Turbolift: Is This a Good Idea?

by Dominic Burkart
October 22nd, 2020

Recently, I've been working on a framework to distribute code in Rust. It's called Turbolift, and it's designed to extract functions and run them as microservices. I started writing it because I wanted to write barely distributed code– code that generally doesn't need to be distributed, but has a few bottlenecks that require a lot of CPU.

The usual instinct on writing new distribution libraries should probably be concern, trepidation, and dread. A lot of really smart people have devoted a lot of time thinking about good interfaces for distributed systems and good internal abstractions, and most infra engineers are still unhappy with the current state of affairs. So, as I started thinking about Turbolift, I was reticent to start a project that would be cursed by massive domain complexity and a community rightfully wary of magic interfaces.

A child looks on at a blinding light in a dark forest.

Writing a distribution library in the dead of night.

But, I still felt that there was a distinct need in the distributed ecosystem. Most of the popular frameworks like Hadoop and Kubernetes are specialized for a very specific kind of "big data:" high-volume, high-availability, real-time data processing and storage that is or fundamentally acts like a server.

I wanted to make a simpler interface for these kinds of server-oriented systems, one for users that don't have to worry about high-availability designs or complex custom architectures. Similarly to how Rayon provides a dead-simple interface for some specific kinds of parallelization, I felt there was an opportunity to make a dead-simple default distribution interface.

In other words, I think that there are a lot of programs that could be barely distributed, and that it's easy to think of smart default configurations in each distribution platform that would work for a whole lot of applications. From scientific research to frame rendering, there are plenty of important problem spaces that have very obviously parallel tasks, and which all have similar distribution needs.

Consider an example: you are writing a text processing program in Rust, and find that a single step (applying intense compression to a bunch of small strings) is taking up the vast majority of your CPU usage. Since your application is constrained by CPU usage and you have a fast network, it makes sense to distribute the work to other devices.

To use Kubernetes, distribution will require refactoring the compression function into its own project, defining a Pod with an associated Docker Container (so that the code and environment are defined), that will likely be controlled by a Deployment (so that the cluster can automatically handle if a node fails and to handle changes in the number of requested Pods), which will then require a Service (to provide a single IP address that will direct to an available Pod in the Deployment) and an autoscale daemon (to monitor the Deployment and requisition duplicate Pods if the Pods receive enough traffic to use more than 80% of their allocated CPU time, or to remove excess Pods if the Service is being underutilized). Then, the application needs to be refactored so that every time it finds a string that needs to be compressed, it send a request to the static IP for the Service and awaits the response.
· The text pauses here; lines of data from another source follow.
(** The submissions inside their critical section at the end of [t]. *)
Definition running (t : list event) : list nat :=
  filter (λ k, k ∉ ended t) (begun t).

(** The outcomes the critical section of a caller can end with: what its
    body returned or threw; however the promise its body returned settles;
    and [undefined] for a direct caller, whose critical section ends when
    it calls [unlock]. *)
Definition outcome_of (c : caller) (o : outcome) : Prop :=
  match c with
  | Dispatch (Returns v) => o = Fulfilled v
  | Dispatch (Throws e) => o = Rejected e
  | Dispatch Async => True
  | Direct => o = Fulfilled VUndef
  end.

End Mutex.

(** ** The mutex as a queue of turns

    Every reachable state of the promise machine is described by the
    callers so far, the outcomes of the critical sections that are over
    (their promise of the chain is settled), and the phase of the one
    submission whose turn it is, if any.  [Rep] reads a state off such a
    view; it is the invariant behind the properties of the mutex. *)
Module View.

Import Mutex.

(** The phases of the submission whose turn it is.  The flag tells whether
    the microtask that makes the chain adopt [new Promise(begin)] has run. *)
Inductive phase :=
  | Turn                                   (* the then-callback is queued *)
  | Granted                                (* unlock is on its way to the caller *)
  | Running (adopted : bool)               (* inside the critical section *)
  | Ended (o : outcome) (adopted : bool)   (* the body has settled *)
  | Released (o : outcome) (adopted : bool). (* unlock has been called *)

Inductive stage :=
  | Absent
  | Waiting
  | Active (ph : phase)
  | Finished (o : outcome).

Record view := {
  v_callers : list caller;
  v_done : list outcome;
  v_phase : option phase;
}.

(** A phase is that of a submission made, and only a [dispatch] passes
    through [Ended]: a direct caller ends its critical section by calling
    [unlock]. *)
Definition wf (A : view) : Prop :=
  match v_phase A with
  | Some ph =>
      length (v_done A) < length (v_callers A)
      ∧ match ph with
        | Ended _ _ => v_callers A !! length (v_done A) ≠ Some Direct
        | _ => True
        end
  | None => length (v_done A) = length (v_callers A)
  end.

(** The outcomes a view records are outcomes of the bodies they are
    recorded for. *)
Definition fitting (A : view) : Prop :=
  (∀ k o c, v_done A !! k = Some o → v_callers A !! k = Some c → outcome_of c o)
  ∧ (∀ o b c,
       v_phase A = Some (Ended o b) ∨ v_phase A = Some (Released o b) →
       v_callers A !! length (v_done A) = Some c → outcome_of c o).

Definition stage_of (A : view) (k : nat) : stage :=
  match v_done A !! k with
  | Some o => Finished o
  | None =>
      if decide (k = length (v_done A)) then from_option Active Absent (v_phase A)
      else if decide (k < length (v_callers A)) then Waiting else Absent
  end.

Definition unlock_of (k : nat) : val := VResolve (PInner k).

Definition awaiter (c : option caller) (k : nat) : reaction :=
  match c with
  | Some Direct => RHolder k
  | _ => RAwaitLock k
  end.

Definition chain_at (st : stage) (next : bool) (k : nat) : option pstate :=
  match st with
  | Absent => None
  | Finished _ => Some (Settled (Fulfilled VUndef))
  | Waiting | Active _ => Some (Pending (if next then [RThen (S k)] else []))
  end.

Definition lock_at (st : stage) (c : option caller) (k : nat) : option pstate :=
  match st with
  | Absent => None
  | Waiting | Active Turn => Some (Pending [awaiter c k])
  | Active _ | Finished _ => Some (Settled (Fulfilled (unlock_of k)))
  end.

Definition inner_at (st : stage) (k : nat) : option pstate :=
  match st with
  | Absent | Waiting | Active Turn => None
  | Active Granted | Active (Running false) | Active (Ended _ false) => Some (Pending [])
  | Active (Running true) | Active (Ended _ true) => Some (Pending [RAdopt (PChain k)])
  | Active (Released _ _) | Finished _ => Some (Settled (Fulfilled VUndef))
  end.

Definition result_at (st : stage) (c : option caller) : option pstate :=
  match c with
  | Some (Dispatch _) =>
      match st with
      | Absent => None
      | Active (Released o _) | Finished o => Some (Settled o)
      | Waiting | Active _ => Some (Pending [])
      end
  | _ => None
  end.

Definition body_at (st : stage) (c : option caller) (k : nat) : option pstate :=
  match c with
  | Some (Dispatch (Returns _)) | Some (Dispatch Async) =>
      match st with
      | Active (Running _) => Some (Pending [RAwaitBody k (unlock_of k)])
      | Active (Ended o _) | Active (Released o _) | Finished o => Some (Settled o)
      | _ => None
      end
  | _ => None
  end.

Definition held_at (st : stage) (c : option caller) (k : nat) : option val :=
  match c with
  | Some Direct =>
      match st with
      | Active (Running _) | Active (Ended _ _) | Active (Released _ _) | Finished _ =>
          Some (unlock_of k)
      | _ => None
      end
  | _ => None
  end.

Definition heap_at (A : view) (p : pid) : option pstate :=
  match p with
  | PInit => Some (Settled (Fulfilled VUndef))
  | PChain k =>
      chain_at (stage_of A k) (bool_decide (S k < length (v_callers A))) k
  | PLock k => lock_at (stage_of A k) (v_callers A !! k) k
  | PInner k => inner_at (stage_of A k) k
  | PResult k => result_at (stage_of A k) (v_callers A !! k)
  | PBody k => body_at (stage_of A k) (v_callers A !! k) k
  end.

(** The submission a promise belongs to. *)
Definition owner (p : pid) : option nat :=
  match p with
  | PInit => None
  | PChain k | PLock k | PInner k | PResult k | PBody k => Some k
  end.

Definition tail_of (n : nat) : pid :=
  match n with
  | 0 => PInit
  | S m => PChain m
  end.

Definition thenable_job (a : nat) : job := JThenable (PChain a) (PInner a).

Definition queue_of (A : view) : list job :=
  let a := length (v_done A) in
  match v_phase A with
  | None => []
  | Some Turn => [JReact (RThen a) (Fulfilled VUndef)]
  | Some Granted =>
      [JReact (awaiter (v_callers A !! a) a) (Fulfilled (unlock_of a)); thenable_job a]
  | Some (Running false) => [thenable_job a]
  | Some (Running true) => []
  | Some (Ended o false) => [thenable_job a; JReact (RAwaitBody a (unlock_of a)) o]
  | Some (Ended o true) => [JReact (RAwaitBody a (unlock_of a)) o]
  | Some (Released _ false) => [thenable_job a]
  | Some (Released _ true) => [JReact (RAdopt (PChain a)) (Fulfilled VUndef)]
  end.

(** The critical sections [k], [k+1], ... with the given outcomes, one
    after the other. *)
Fixpoint turns (k : nat) (done : list outcome) : list event :=
  match done with
  | [] => []
  | o :: done => Begin k :: End k o :: turns (S k) done
  end.

Definition finished_trace (done : list outcome) : list event := turns 0 done.

Definition trace_of (A : view) : list event :=
  let a := length (v_done A) in
  finished_trace (v_done A) ++
  match v_phase A with
  | Some (Running _) => [Begin a]
  | Some (Ended o _) | Some (Released o _) => [Begin a; End a o]
  | _ => []
  end.

Record Rep (A : view) (s : state) : Prop := {
  rep_callers : callers s = v_callers A;
  rep_begins : begins s = (λ k, Some (PLock k)) <$> seq 0 (length (v_callers A));
  rep_mutex : mutex s = tail_of (length (v_callers A));
  rep_queue : queue s = queue_of A;
  rep_trace : trace s = trace_of A;
  rep_held : ∀ k, held s !! k = held_at (stage_of A k) (v_callers A !! k) k;
  rep_heap : ∀ p, heap s !! p = heap_at A p;
}.

(** How the view moves with the machine. *)
Definition submit (c : caller) (A : view) : view :=
  {| v_callers := v_callers A ++ [c];
     v_done := v_done A;
     v_phase := match v_phase A with
                | None => Some Turn
                | Some ph => Some ph
                end |}.

Definition set_phase (ph : phase) (A : view) : view :=
  {| v_callers := v_callers A; v_done := v_done A; v_phase := Some ph |}.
That's a lot of stuff to do every time that you want to distribute a single function! After you decide to write a microservice, it's also pretty mechanical work with little variance, work that could be done automatically without forcing humans to write code. Programmers shouldn't need to restructure their projects, and add microservice boilerplate, or (arguably) even know about Pods or Deployments in Kubernetes, for these kinds of simple cases. Knowing that a Function can run locally or be distributed on a Distribution Platform is an acceptable level of abstraction for plenty of cases, and is a lot simpler than breaking apart the Platform internals and dealing with the five Kubernetes structures described above. Aside from simplicity, a platform-agnostic distribution interface makes it much easier to switch between platforms, or to "de-distribute" the program (so that the program can be run locally in development, or so that distribution is an optional compilation feature of the application). A scientist or game developer shouldn't have to be a distribution expert in order to write a basic microservice for a computation-heavy part of their code.

So, Turbolift is designed to provide a default microservice solution for these easy distribution cases. It acts as an interface for distribution platforms like Kubernetes, and is designed to be extensible to totally different frameworks (think AWS Lambda or a cluster scheduler like SLURM), making switching between different distribution architectures easy. It's not rocket science, and it's not an abstraction that makes sense everywhere. But, it does make easy distribution problems much, much easier to distribute.

I think that there is a need for something like Turbolift, and I've been enjoying working on it. As it starts to shape up, I'm excited to see if other people find it useful as well!